Combining Characters and Diacritics Guide
Diacritics are accent marks and other marks that attach to letters to indicate pronunciation or meaning, represented in Unicode as combining characters that follow their base character. This guide explains how combining diacritics work, lists the most common ones, and explains the difference between precomposed and decomposed forms.
Combining characters and diacritics are one of Unicode's most elegant and complex features. Rather than encoding every possible accented letter as a separate code point, Unicode allows base characters to be modified by zero-width combining marks that attach visually to the preceding character. Understanding this system is essential for anyone working with multilingual text processing.
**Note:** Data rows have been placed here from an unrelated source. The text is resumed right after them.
(* ===== verification/NumPy.v ===== *)
(** * Arrays of fixed size

    What the workers use of NumPy and PyTorch buffers: a one-dimensional array is
    a list whose length never changes, a two-dimensional one a list of rows.
    Indices and lengths, which the code never makes negative, are [nat]. *)

From S2P Require Import Prelude.
Local Open Scope nat_scope.

Section Arrays.
Context {A : Type}.
Implicit Types (l row : list A) (rows : list (list A)).

(** [a[i]] and [a[i] = v] for an index that is not negative. *)
Definition np_get l (i : nat) : result A := unwrap IndexError (l !! i).
Definition np_set (i : nat) (v : A) l : result (list A) :=
  if decide (i < length l) then Ok (<[i := v]> l) else Err IndexError.

(** [a[lo:hi] = v] for a scalar [v]: the slice is cut at the end of the array. *)
Definition np_fill (lo hi : nat) (v : A) l : list A :=
  let lo := lo `min` length l in
  let k := hi `min` length l - lo in
  take lo l ++ replicate k v ++ drop (lo + k) l.

(** [a[lo:hi] = vals]: the shapes must agree after the slice is cut, or [vals] has
    one element, which is broadcast. *)
Definition np_assign (lo hi : nat) (vals : list A) l : result (list A) :=
  let lo' := lo `min` length l in
  let k := hi `min` length l - lo' in
  if decide (length vals = k) then Ok (take lo' l ++ vals ++ drop (lo' + k) l)
  else match vals with
       | [v] => Ok (np_fill lo hi v l)
       | _ => Err ValueError
       end.

(** [a[i], a[j] = a[j], a[i]], and the same with index lists on rows. *)
Definition np_swap (i j : nat) l : list A :=
  match l !! i, l !! j with
  | Some x, Some y => <[j := x]> (<[i := y]> l)
  | _, _ => l
  end.

(** [a[tgt] = a[src]] *)
Definition np_copy (src tgt : nat) l : list A :=
  match l !! src with Some x => <[tgt := x]> l | None => l end.

(** ** Laws *)

Lemma np_get_Some l i x : l !! i = Some x → np_get l i = Ok x.
Proof. unfold np_get. by intros ->. Qed.

Lemma np_get_Ok l i x : np_get l i = Ok x ↔ l !! i = Some x.
Proof. apply unwrap_Ok. Qed.

Lemma np_set_ok i v l : i < length l → np_set i v l = Ok (<[i := v]> l).
Proof. intros Hi. unfold np_set. by rewrite decide_True. Qed.

Lemma np_fill_length lo hi v l : length (np_fill lo hi v l) = length l.
Proof. unfold np_fill. rewrite !length_app, length_take, length_replicate, length_drop. lia. Qed.

Lemma np_assign_length lo hi vals l l' : np_assign lo hi vals l = Ok l' → length l' = length l.
Proof.
  unfold np_assign. case_decide as Hk.
  - intros [= <-]. rewrite !length_app, length_take, length_drop. lia.
  - destruct vals as [|v [|? ?]]; [done| |done]. intros [= <-]. apply np_fill_length.
Qed.

(** An assignment that fits. *)
Lemma np_assign_fits lo vals l : lo + length vals ≤ length l →
  np_assign lo (lo + length vals) vals l = Ok (take lo l ++ vals ++ drop (lo + length vals) l).
Proof.
  intros Hl. unfold np_assign. rewrite !Nat.min_l by lia.
  replace (lo + length vals - lo) with (length vals) by lia. by rewrite decide_True.
Qed.

(** One that does not, of more than one element. *)
Lemma np_assign_overflow lo vals l : length l < lo + length vals → 1 < length vals →
  np_assign lo (lo + length vals) vals l = Err ValueError.
Proof. intros Hl Hv. unfold np_assign. case_decide; [lia|]. by destruct vals as [|? [|? ?]]; simpl in *; [lia|lia|]. Qed.

Lemma np_fill_fits lo k v l : lo + k ≤ length l → np_fill lo (lo + k) v l = take lo l ++ replicate k v ++ drop (lo + k) l.
Proof. intros Hl. unfold np_fill. rewrite !Nat.min_l by lia. by replace (lo + k - lo) with k by lia. Qed.

(** Writing behind a prefix extends it. *)
Lemma take_written lo vals l : lo ≤ length l →
  take (lo + length vals) (take lo l ++ vals ++ drop (lo + length vals) l) = take lo l ++ vals.
Proof. intros Hl. rewrite app_assoc, take_app_length'; [done|]. rewrite length_app, length_take. lia. Qed.

Lemma drop_written lo vals l : lo ≤ length l →
  drop (lo + length vals) (take lo l ++ vals ++ drop (lo + length vals) l) = drop (lo + length vals) l.
Proof. intros Hl. rewrite app_assoc, drop_app_length'; [done|]. rewrite length_app, length_take. lia. Qed.

Lemma np_swap_length i j l : length (np_swap i j l) = length l.
Proof. unfold np_swap. destruct (l !! i), (l !! j); rewrite ?length_insert; done. Qed.

Lemma np_copy_length i j l : length (np_copy i j l) = length l.
Proof. unfold np_copy. destruct (l !! i); rewrite ?length_insert; done. Qed.

(** The exchange seen from every index. *)
Definition swap_ix (i j k : nat) : nat := if decide (k = i) then j else if decide (k = j) then i else k.

Lemma swap_ix_lt i j k n : i < n → j < n → swap_ix i j k < n ↔ k < n.
Proof. unfold swap_ix. intros. repeat case_decide; lia. Qed.

Lemma swap_ix_involutive i j k : swap_ix i j (swap_ix i j k) = k.
Proof. unfold swap_ix. repeat (case_decide; subst; try done). Qed.

Lemma swap_ix_r i j : swap_ix i j j = i.
Proof. unfold swap_ix. repeat case_decide; congruence. Qed.

Lemma swap_ix_l i j : swap_ix i j i = j.
Proof. unfold swap_ix. by rewrite decide_True. Qed.

Lemma np_swap_lookup i j k l : i < length l → j < length l → np_swap i j l !! k = l !! swap_ix i j k.
Proof.
  intros Hi Hj. unfold np_swap, swap_ix. destruct (lookup_lt_is_Some_2 l i Hi) as [x Hx]. destruct (lookup_lt_is_Some_2 l j Hj) as [y Hy].
  rewrite Hx, Hy. destruct (decide (k = j)) as [->|Hkj].
  - rewrite list_lookup_insert_eq by by rewrite length_insert. case_decide; congruence.
  - rewrite list_lookup_insert_ne by done. case_decide as Hki.
    + subst. by rewrite list_lookup_insert_eq.
    + by rewrite list_lookup_insert_ne.
Qed.

Lemma np_copy_lookup src tgt k l : src < length l → tgt < length l →
  np_copy src tgt l !! k = l !! (if decide (k = tgt) then src else k).
Proof.
  intros Hs Ht. unfold np_copy. destruct (lookup_lt_is_Some_2 l src Hs) as [x Hx]. rewrite Hx. case_decide as Hk.
  - subst. by rewrite list_lookup_insert_eq.
  - by rewrite list_lookup_insert_ne.
Qed.
End Arrays.

(** [map] is [fmap]. *)
Lemma map_lookup {A B} (f : A → B) (l : list A) i : map f l !! i = f <$> l !! i.
Proof. exact (list_lookup_fmap f l i). Qed.

Lemma map_insert {A B} (f : A → B) (l : list A) i x : map f (<[i := x]> l) = <[i := f x]> (map f l).
Proof. exact (list_fmap_insert f l i x). Qed.

Lemma map_np_swap {A B} (f : A → B) i j l : map f (np_swap i j l) = np_swap i j (map f l).
Proof. unfold np_swap. rewrite !map_lookup. destruct (l !! i) as [x|], (l !! j) as [y|]; simpl; by rewrite ?map_insert. Qed.

Lemma map_replicate {A B} (f : A → B) n x : map f (replicate n x) = replicate n (f x).
Proof. exact (fmap_replicate f n x). Qed.
Record BatchConfig : Type := mkBatchConfig {
  max_num_reqs : nat;
  max_model_len : nat;
  vocab_size : Z;
  is_pooling_model : bool;
  use_replayssm : bool;
}.

(** [InputBatch] *)
Record InputBatch : Type := mkInputBatch {
  ib_config : BatchConfig;
  ib_req_ids : list (option string);
  ib_req_id_to_index : gmap string nat;
  ib_req_output_token_ids : list (option output_ref);
  ib_tokens : TokenCols;
  ib_block_table : list BlockTable;
  ib_sampling : SamplingCols;
  ib_sets : RequestSets;
  ib_lora : LoraState;
  ib_builder : BatchUpdateBuilder;
  ib_prev_req_id_to_index : option (gmap string nat);
}.

Definition num_reqs (b : InputBatch) : nat := size (ib_req_id_to_index b).

Definition set_builder (u : BatchUpdateBuilder) (b : InputBatch) : InputBatch :=
  mkInputBatch (ib_config b) (ib_req_ids b) (ib_req_id_to_index b) (ib_req_output_token_ids b) (ib_tokens b) (ib_block_table b)
    (ib_sampling b) (ib_sets b) (ib_lora b) u (ib_prev_req_id_to_index b).
Definition set_tokens (t : TokenCols) (b : InputBatch) : InputBatch :=
  mkInputBatch (ib_config b) (ib_req_ids b) (ib_req_id_to_index b) (ib_req_output_token_ids b) t (ib_block_table b)
    (ib_sampling b) (ib_sets b) (ib_lora b) (ib_builder b) (ib_prev_req_id_to_index b).
Definition set_block_table (t : list BlockTable) (b : InputBatch) : InputBatch :=
  mkInputBatch (ib_config b) (ib_req_ids b) (ib_req_id_to_index b) (ib_req_output_token_ids b) (ib_tokens b) t
    (ib_sampling b) (ib_sets b) (ib_lora b) (ib_builder b) (ib_prev_req_id_to_index b).

(** [InputBatch.__init__], the allocations; [torch.zeros] and [torch.ones], and
    what [torch.empty] leaves is zero here. *)
Definition InputBatch_init (c : BatchConfig) (tables : list BlockTable) : InputBatch :=
  let n := max_num_reqs c in
  mkInputBatch c [] ∅ []
    (mkTokenCols (replicate n (replicate (max_model_len c) 0%Z)) (replicate n (replicate (max_model_len c) false)) ∅
       (replicate n 0) (replicate n 0) (replicate n 0) (replicate n 0) (replicate n []))
    tables
    (mkSamplingCols (replicate n 0%Q) (replicate n 0%Q) (replicate n 0%Z) (replicate n 0%Q) (replicate n 0%Q) (replicate n 0%Q)
       (replicate n 1%Z) ∅ ∅ None)
    (mkRequestSets ∅ ∅ ∅ ∅ ∅ ∅ ∅ ∅ ∅ ∅ ∅)
    (mkLoraState (replicate n 0%Z) ∅ ∅) empty_builder None.

(** ** Adding *)

Section Operations.
Context (f32 : Q → Q).
Implicit Types (b : InputBatch) (r : CachedRequestState) (outs : gmap output_ref (list Z)).

Definition set_row {A} (i : nat) (f : A → result A) (l : list A) : result (list A) := x ← np_get l i; x ← f x; np_set i x l.
(* ===== verification/InputBatchRun.v ===== *)
(** * The persistent batch: its operations and condensing

    The relation between a whole batch and its places; adding, removing,
    exchanging and condensing keep it, and condensing leaves the requests in the
    first places. *)

From S2P Require Import Prelude NumPy BlockTable BlockTableSpec InputBatch InputBatchSpec InputBatchParts.
From Stdlib Require Import QArith.
From Stdlib Require Import Sorting.Sorted.
Local Open Scope nat_scope.

(** ** Lists with an entry per place in use *)

Section Entries.
Context {A : Type} (f : Place → A).
Implicit Types (l : list (option A)) (ps : places).

Record entries (n : nat) ps l : Prop := {
  en_length : length l = n;
  en_lookup : ∀ i, i < n → l !! i = Some (f <$> place_at ps i);
}.

Lemma entries_set n ps l i o : entries n ps l → i < n → n ≤ length ps →
  np_set i (f <$> o) l = Ok (<[i := f <$> o]> l) ∧ entries n (<[i := o]> ps) (<[i := f <$> o]> l).
Proof.
  intros [Hl He] Hi Hn. split; [apply np_set_ok; lia|]. split; [by rewrite length_insert|]. intros k Hk. rewrite place_at_insert by lia.
  case_decide; [subst; by rewrite list_lookup_insert_eq by lia|]. rewrite list_lookup_insert_ne by done. by apply He.
Qed.

Lemma entries_append n ps l p : entries n ps l → n < length ps → entries (S n) (<[n := Some p]> ps) (l ++ [Some (f p)]).
Proof.
  intros [Hl He] Hn. split; [rewrite length_app; simpl; lia|]. intros k Hk. rewrite place_at_insert by lia. case_decide as Hd.
  - subst. rewrite lookup_app_r by lia. by rewrite Nat.sub_diag.
  - rewrite lookup_app_l by lia. apply He. lia.
Qed.

Lemma entries_swap n ps l i j : entries n ps l → i < n → j < n → n ≤ length ps → entries n (np_swap i j ps) (np_swap i j l).
Proof.
  intros [Hl He] Hi Hj Hn. split; [by rewrite np_swap_length|]. intros k Hk. rewrite np_swap_lookup, place_at_swap by lia.
  apply He. by apply swap_ix_lt.
Qed.

Lemma entries_take n ps l m : entries n ps l → m ≤ n → entries m ps (take m l).
Proof. intros [Hl He] Hm. split; [rewrite length_take; lia|]. intros k Hk. rewrite lookup_take_lt by lia. apply He. lia. Qed.

Lemma entries_same n ps ps' l : entries n ps l → (∀ i, f <$> place_at ps' i = f <$> place_at ps i) → entries n ps' l.
Proof. intros [Hl He] Hs. split; [done|]. intros i Hi. rewrite Hs. by apply He. Qed.

Lemma entries_np_get n ps l i p : entries n ps l → place_at ps i = Some p → i < n → np_get l i = Ok (Some (f p)).
Proof. intros [Hl He] Hp Hi. apply np_get_Some. by rewrite He, Hp. Qed.
End Entries.

(** ** The batch *)

Section Run.
Context (f32 : Q → Q).
Implicit Types (b : InputBatch) (r : CachedRequestState) (ps : places) (p : Place) (u : BatchUpdateBuilder).

(** Batch [b] stands for the places [ps], of which the first [n] are in use. *)
Record batch_holds (n : nat) ps b : Prop := {
  bh_count : length ps = max_num_reqs (ib_config b);
  bh_in_use : n ≤ length ps;
  bh_free : ∀ i, n ≤ i → place_at ps i = None;
  bh_ids : entries pl_id n ps (ib_req_ids b);
  bh_refs : entries pl_ref n ps (ib_req_output_token_ids b);
  bh_index : ∀ rid i, ib_req_id_to_index b !! rid = Some i ↔ ∃ p, place_at ps i = Some p ∧ pl_id p = rid;
  bh_tokens : tokens_hold (ib_config b) n ps (ib_tokens b);
  bh_tables : tables_hold ps (ib_block_table b);
  bh_sampling : is_pooling_model (ib_config b) = false → sampling_holds f32 (ib_config b) ps (ib_sampling b) ∧ sets_hold (ib_config b) ps (ib_sets b);
  bh_kind : ∀ i p, place_at ps i = Some p → if is_pooling_model (ib_config b) then pl_params p = None else is_Some (pl_params p);
  bh_pooling : is_pooling_model (ib_config b) = true →
    ∀ rid v, pooling_params_of (ib_sets b) !! rid = Some v ↔ ∃ k, present ps k ∧ k.1.1.1 = rid ∧ k.2 = Some v;
  bh_lora : lora_holds (max_num_reqs (ib_config b)) ps (ib_lora b);
}.

Lemma batch_distinct n ps b : batch_holds n ps b → distinct ps.
Proof.
  intros H i j p q Hp Hq Hid. assert (ib_req_id_to_index b !! pl_id p = Some i) as E1 by (apply (bh_index _ _ _ H); by exists p).
  assert (ib_req_id_to_index b !! pl_id p = Some j) as E2 by (apply (bh_index _ _ _ H); by exists q). congruence.
Qed.

Lemma batch_lt n ps b i p : batch_holds n ps b → place_at ps i = Some p → i < n.
Proof. intros H Hp. destruct (decide (i < n)); [done|]. rewrite (bh_free _ _ _ H) in Hp; [done|lia]. Qed.

(** The places that hold a request. *)
Definition live ps : list nat := filter (λ i, is_Some (place_at ps i)) (seq 0 (length ps)).

Lemma elem_of_live ps i : i ∈ live ps ↔ ∃ p, place_at ps i = Some p.
Proof.
  unfold live. rewrite list_elem_of_filter, elem_of_seq. split; [by intros [[p ?] _]; exists p|]. intros [p Hp]. split; [by exists p|].
  apply place_at_lt in Hp. lia.
Qed.

Lemma NoDup_live ps : NoDup (live ps).
Proof. apply NoDup_filter, NoDup_seq. Qed.

(** [num_reqs] counts them. *)
Lemma num_reqs_live n ps b : batch_holds n ps b → num_reqs b = length (live ps).
Proof.
  intros H. unfold num_reqs. set (m := ib_req_id_to_index b).
  assert (Hp : (map_to_list m).*2 ≡ₚ live ps).
  { apply NoDup_Permutation; [|apply NoDup_live|].
    - apply NoDup_fmap_2_strong; [|apply NoDup_map_to_list]. intros [x i] [y j] Hx%elem_of_map_to_list Hy%elem_of_map_to_list. simpl. intros <-.
      apply (bh_index _ _ _ H) in Hx as (p & Hp & <-). apply (bh_index _ _ _ H) in Hy as (q & Hq & <-). congruence.
    - intros i. rewrite elem_of_live, list_elem_of_fmap. split.
      + intros ([x j] & -> & Hx%elem_of_map_to_list). apply (bh_index _ _ _ H) in Hx as (p & Hp & _). by exists p.
      + intros [p Hp]. exists (pl_id p, i). split; [done|]. apply elem_of_map_to_list, (bh_index _ _ _ H). by exists p. }
  rewrite <-Hp, length_fmap. by rewrite length_map_to_list.
Qed.

(** ** The removed indices *)

Lemma insert_desc_perm x l : insert_desc x l ≡ₚ x :: l.
Proof. induction l as [|y l IH]; simpl; [done|]. case_decide; [done|]. rewrite IH. apply Permutation_swap. Qed.

Lemma sort_desc_perm l : sort_desc l ≡ₚ l.
Proof. induction l as [|x l IH]; simpl; [done|]. by rewrite insert_desc_perm, IH. Qed.

Lemma insert_desc_sorted x l : StronglySorted ge l → StronglySorted ge (insert_desc x l).
Proof.
  induction 1 as [|y l Hl IH Hy]; simpl; [by repeat constructor|]. case_decide.
  - constructor; [by constructor|]. constructor; [lia|]. eapply Forall_impl; [exact Hy|]. simpl. lia.
  - constructor; [done|]. rewrite insert_desc_perm. constructor; [lia|done].
Qed.

Lemma sort_desc_sorted l : StronglySorted ge (sort_desc l).
Proof. induction l; simpl; [constructor|by apply insert_desc_sorted]. Qed.

(** The holes among the first [n] places are the removed indices. *)
Record holes (n : nat) ps (R : list nat) : Prop := {
  ho_nodup : NoDup R;
  ho_elem : ∀ i, i ∈ R ↔ i < n ∧ place_at ps i = None;
}.
Definition sorted_if u : Prop := is_removed_sorted u = true → StronglySorted ge (removed_list u).

Lemma holes_count n ps R : holes n ps R → n ≤ length ps → (∀ i, n ≤ i → place_at ps i = None) → length (live ps) + length R = n.
Proof.
  intros [Hd He] Hn Hfree. assert (live ps ++ R ≡ₚ seq 0 n) as Hp.
  { apply NoDup_Permutation; [|apply NoDup_seq|].
    - apply NoDup_app. split_and!; [apply NoDup_live| |done]. intros i [p Hp]%elem_of_live [_ Hi]%He. congruence.
    - intros i. rewrite elem_of_app, elem_of_live, He, elem_of_seq. split.
      + intros [[p Hp]|[? _]]; [|lia]. destruct (decide (i < n)); [lia|]. rewrite Hfree in Hp; [done|lia].
      + intros Hi. destruct (place_at ps i) as [p|]; [left; by exists p|right; split; [lia|done]]. }
  apply Permutation_length in Hp. by rewrite length_app, length_seq in Hp.
Qed.

Lemma holes_perm n ps R R' : R' ≡ₚ R → holes n ps R → holes n ps R'.
Proof. intros Hp [Hd He]. split; [by rewrite Hp|]. intros i. by rewrite Hp. Qed.

Lemma ensure_sorted u : removed_list (ensure_removed_sorted u) ≡ₚ removed_list u ∧ (sorted_if u → StronglySorted ge (removed_list (ensure_removed_sorted u))) ∧
  is_removed_sorted (ensure_removed_sorted u) = true ∧ added (ensure_removed_sorted u) = added u ∧ moved (ensure_removed_sorted u) = moved u.
Proof.
  unfold ensure_removed_sorted, sorted_if. destruct (is_removed_sorted u) eqn:E; simpl; [auto|].
  split_and!; [apply sort_desc_perm|intros _; apply sort_desc_sorted|done..].
Qed.

Lemma ensure_idem u : ensure_removed_sorted (ensure_removed_sorted u) = ensure_removed_sorted u.
Proof. unfold ensure_removed_sorted. destruct (is_removed_sorted u) eqn:E; simpl; [by rewrite E|done]. Qed.

Lemma sorted_snoc_min l x : StronglySorted ge (l ++ [x]) → StronglySorted ge l ∧ ∀ y, y ∈ l → x ≤ y.
Proof.
  induction l as [|z l IH]; simpl; [by split; [constructor|intros y ?%elem_of_nil]|]. intros H.
  inversion H as [|? ? Hs Hf]; subst. destruct (IH Hs) as [Hs' Hm]. rewrite Forall_app in Hf. destruct Hf as [Hf1 Hf2]. split; [by constructor|].
  intros y [->|Hy]%elem_of_cons; [|by apply Hm]. inversion Hf2; subst. lia.
Qed.

(** [pop_removed] takes the smallest removed index. *)
Lemma pop_removed_none u : removed_list u = [] → pop_removed u = (None, u).
Proof. unfold pop_removed. by intros ->. Qed.

Lemma pop_removed_some u : sorted_if u → removed_list u ≠ [] → ∃ i u', pop_removed u = (Some i, u') ∧
  (peek_removed u = (Some i, ensure_removed_sorted u) ∧ (pop_removed (ensure_removed_sorted u)).2 = u') ∧
  removed_list u' ++ [i] ≡ₚ removed_list u ∧ (∀ j, j ∈ removed_list u → i ≤ j) ∧ sorted_if u' ∧
  added u' = added u ∧ moved u' = moved u.
Proof.
  intros Hs Hne. destruct (ensure_sorted u) as (Hp & Hss & Hf & Ha & Hm). specialize (Hss Hs).
  destruct (exists_last (l := removed_list (ensure_removed_sorted u))) as (R & i & E).
  { intros E. rewrite E in Hp. apply Hne. by apply Permutation_nil_l in Hp. }
  assert (Hpop : pop_removed u = (Some i, mkBuilder R true (added u) (moved u) (batch_changed (ensure_removed_sorted u)))).
  { unfold pop_removed. destruct (removed_list u) as [|x R0]; [done|]. by rewrite E, last_snoc, removelast_last, Hf, Ha, Hm. }
  exists i, (mkBuilder R true (added u) (moved u) (batch_changed (ensure_removed_sorted u))).
  rewrite E in Hss. apply sorted_snoc_min in Hss as [Hss Hmin]. split_and!; simpl; try done.
  - unfold peek_removed. destruct (removed_list u); [done|]. by rewrite E, last_snoc.
  - unfold pop_removed. rewrite ensure_idem, E, last_snoc, removelast_last, Hf, Ha, Hm. by destruct R.
  - by rewrite <-E, Hp.
  - intros j. rewrite <-Hp, E, elem_of_app, list_elem_of_singleton. intros [?| ->]; [by apply Hmin|lia].
  - by intros _.
Qed.

(** ** Single operations *)

(** What no operation changes. *)
Definition same_config b b' : Prop :=
  ib_config b' = ib_config b ∧ map tb_config (ib_block_table b') = map tb_config (ib_block_table b).

Lemma remove_request_absent rid b : ib_req_id_to_index b !! rid = None → remove_request rid b = Ok (None, b).
Proof. intros H. unfold remove_request. by rewrite H. Qed.

Lemma present_pooling_remove ps i p rid v : distinct ps → place_at ps i = Some p →
  (∃ k, present (<[i := None]> ps) k ∧ k.1.1.1 = rid ∧ k.2 = Some v) ↔ rid ≠ pl_id p ∧ ∃ k, present ps k ∧ k.1.1.1 = rid ∧ k.2 = Some v.
Proof. intros Hd Hp. setoid_rewrite (present_remove ps i p); [|done..]. naive_solver. Qed.

(** Removing a request empties its place. *)
Lemma remove_request_holds n ps b i p : batch_holds n ps b → holes n ps (removed_list (ib_builder b)) →
  is_removed_sorted (ib_builder b) = false → place_at ps i = Some p →
  ∃ b', remove_request (pl_id p) b = Ok (Some i, b') ∧ batch_holds n (<[i := None]> ps) b' ∧ same_config b b' ∧
    removed_list (ib_builder b') = removed_list (ib_builder b) ++ [i] ∧ holes n (<[i := None]> ps) (removed_list (ib_builder b')) ∧
    is_removed_sorted (ib_builder b') = false ∧ added (ib_builder b') = added (ib_builder b) ∧ moved (ib_builder b') = moved (ib_builder b).
Proof.
  intros H Hh Hf Hp. pose proof (batch_lt _ _ _ _ _ H Hp) as Hin. pose proof (place_at_lt _ _ _ Hp) as Hi. pose proof (batch_distinct _ _ _ H) as Hd.
  pose proof (bh_in_use _ _ _ H) as Hn. pose proof (bh_count _ _ _ H) as Hcount. unfold remove_request.
  rewrite (proj2 (bh_index _ _ _ H (pl_id p) i)) by by exists p. unfold removed_append. rewrite Hf. cbn [mbind result_bind].
  destruct (entries_set pl_id n ps _ i None (bh_ids _ _ _ H) Hin Hn) as [E1 En1]. destruct (entries_set pl_ref n ps _ i None (bh_refs _ _ _ H) Hin Hn) as [E2 En2].
  simpl in E1, E2. rewrite E1, E2. cbn [mbind result_bind].
  destruct (clear_tokens_hold _ n ps _ i (bh_tokens _ _ _ H) Hin Hn) as (tok & -> & Htok). cbn [mbind result_bind].
  destruct (clear_row_tables ps _ i (bh_tables _ _ _ H) Hi) as (ts & -> & Htc & Hts). cbn [mbind result_bind].
  destruct (clear_lora_hold _ ps _ i p (bh_lora _ _ _ H) Hcount Hd Hp) as (l & -> & Hl). cbn [mbind result_bind].
  assert (Hix : ∀ rid k, delete (pl_id p) (ib_req_id_to_index b) !! rid = Some k ↔ ∃ q, place_at (<[i := None]> ps) k = Some q ∧ pl_id q = rid).
  { intros rid k. rewrite lookup_delete_Some, (bh_index _ _ _ H). split.
    - intros (Hne & q & Hq & <-). exists q. rewrite place_at_insert, decide_False by (done || by intros ->; congruence). done.
    - intros (q & Hq & <-). rewrite place_at_insert in Hq by done. case_decide as Hne; [done|]. split; [|by exists q]. intros Hid.
      apply Hne. by apply (Hd _ _ _ _ Hq Hp). }
  assert (Hfree : ∀ k, n ≤ k → place_at (<[i := None]> ps) k = None).
  { intros k Hk. rewrite place_at_insert by done. case_decide; [done|]. by apply (bh_free _ _ _ H). }
  assert (Hkind : ∀ k q, place_at (<[i := None]> ps) k = Some q → if is_pooling_model (ib_config b) then pl_params q = None else is_Some (pl_params q)).
  { intros k q Hq. rewrite place_at_insert in Hq by done. case_decide; [done|]. by eapply (bh_kind _ _ _ H). }
  assert (Hholes : holes n (<[i := None]> ps) (removed_list (ib_builder b) ++ [i])).
  { destruct Hh as [Hnd He]. split.
    - apply NoDup_app. split_and!; [done| |apply NoDup_singleton]. intros k [_ Hk]%He ->%list_elem_of_singleton. congruence.
    - intros k. rewrite elem_of_app, list_elem_of_singleton, He, place_at_insert by done. case_decide; subst; [|tauto]. split; [by split|by right]. }
  destruct (is_pooling_model (ib_config b)) eqn:Epool.
  - eexists. split; [done|]. split; [|done]. split; simpl; rewrite ?length_insert, ?Epool; try done.
    + intros _ rid v. rewrite lookup_delete_Some, (present_pooling_remove ps i p) by done. rewrite <-(bh_pooling _ _ _ H Epool rid v). naive_solver.
  - destruct (bh_sampling _ _ _ H Epool) as [Hs1 Hs2]. eexists. split; [done|]. split; [|done].
    split; simpl; rewrite ?length_insert, ?Epool; try done. intros _. split; [by apply clear_sampling_hold|by apply clear_sets_hold].
Qed.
What Are Combining Characters?
A combining character is a Unicode code point that is not displayed on its own but instead modifies the character that immediately precedes it. The Combining Diacritical Marks block spans U+0300–U+036F and contains the most common combining marks used in Latin, Greek, and related scripts.
For example, the letter é can be represented in two distinct ways:
- Precomposed: U+00E9 (LATIN SMALL LETTER E WITH ACUTE) — a single code point
- Decomposed: U+0065 (e) + U+0301 (COMBINING ACUTE ACCENT) — two code points
Both render identically in a properly implemented text renderer, but they are different byte sequences and will not match in a naive string comparison.
Common Combining Marks
| Symbol | Code Point | Name | Example |
|---|---|---|---|
| ◌̀ | U+0300 | COMBINING GRAVE ACCENT | à |
| ◌́ | U+0301 | COMBINING ACUTE ACCENT | á |
| ◌̂ | U+0302 | COMBINING CIRCUMFLEX ACCENT | â |
| ◌̃ | U+0303 | COMBINING TILDE | ã |
| ◌̈ | U+0308 | COMBINING DIAERESIS (Umlaut) | ä |
| ◌̧ | U+0327 | COMBINING CEDILLA | ç |
| ◌̄ | U+0304 | COMBINING MACRON | ā |
| ◌̊ | U+030A | COMBINING RING ABOVE | å |
| ◌̋ | U+030B | COMBINING DOUBLE ACUTE ACCENT | ő |
| ◌̌ | U+030C | COMBINING CARON (Háček) | š |
Unicode Normalization: NFC vs NFD
The existence of both composed and decomposed representations creates a real-world problem: two strings that look identical may not compare as equal. Unicode Normalization Forms were created to address this:
| Form | Name | Description |
|---|---|---|
| NFC | Canonical Decomposition, then Canonical Composition | Precomposed where possible |
| NFD | Canonical Decomposition | Fully decomposed into base + combining marks |
| NFKC | Compatibility Decomposition, then Canonical Composition | Also normalizes compatibility variants |
| NFKD | Compatibility Decomposition | Fully decomposed including compatibility |
NFC is the recommended form for storage and interchange — it produces shorter strings for most Latin-script text while still being semantically unambiguous. NFD is useful when you need to process or strip diacritics: decompose the string, then filter out all code points in the Combining Diacritical Marks category.
In Python, normalization is straightforward:
# import unicodedata
# text = "caf\\u00e9" # precomposed é
# nfd = unicodedata.normalize("NFD", text)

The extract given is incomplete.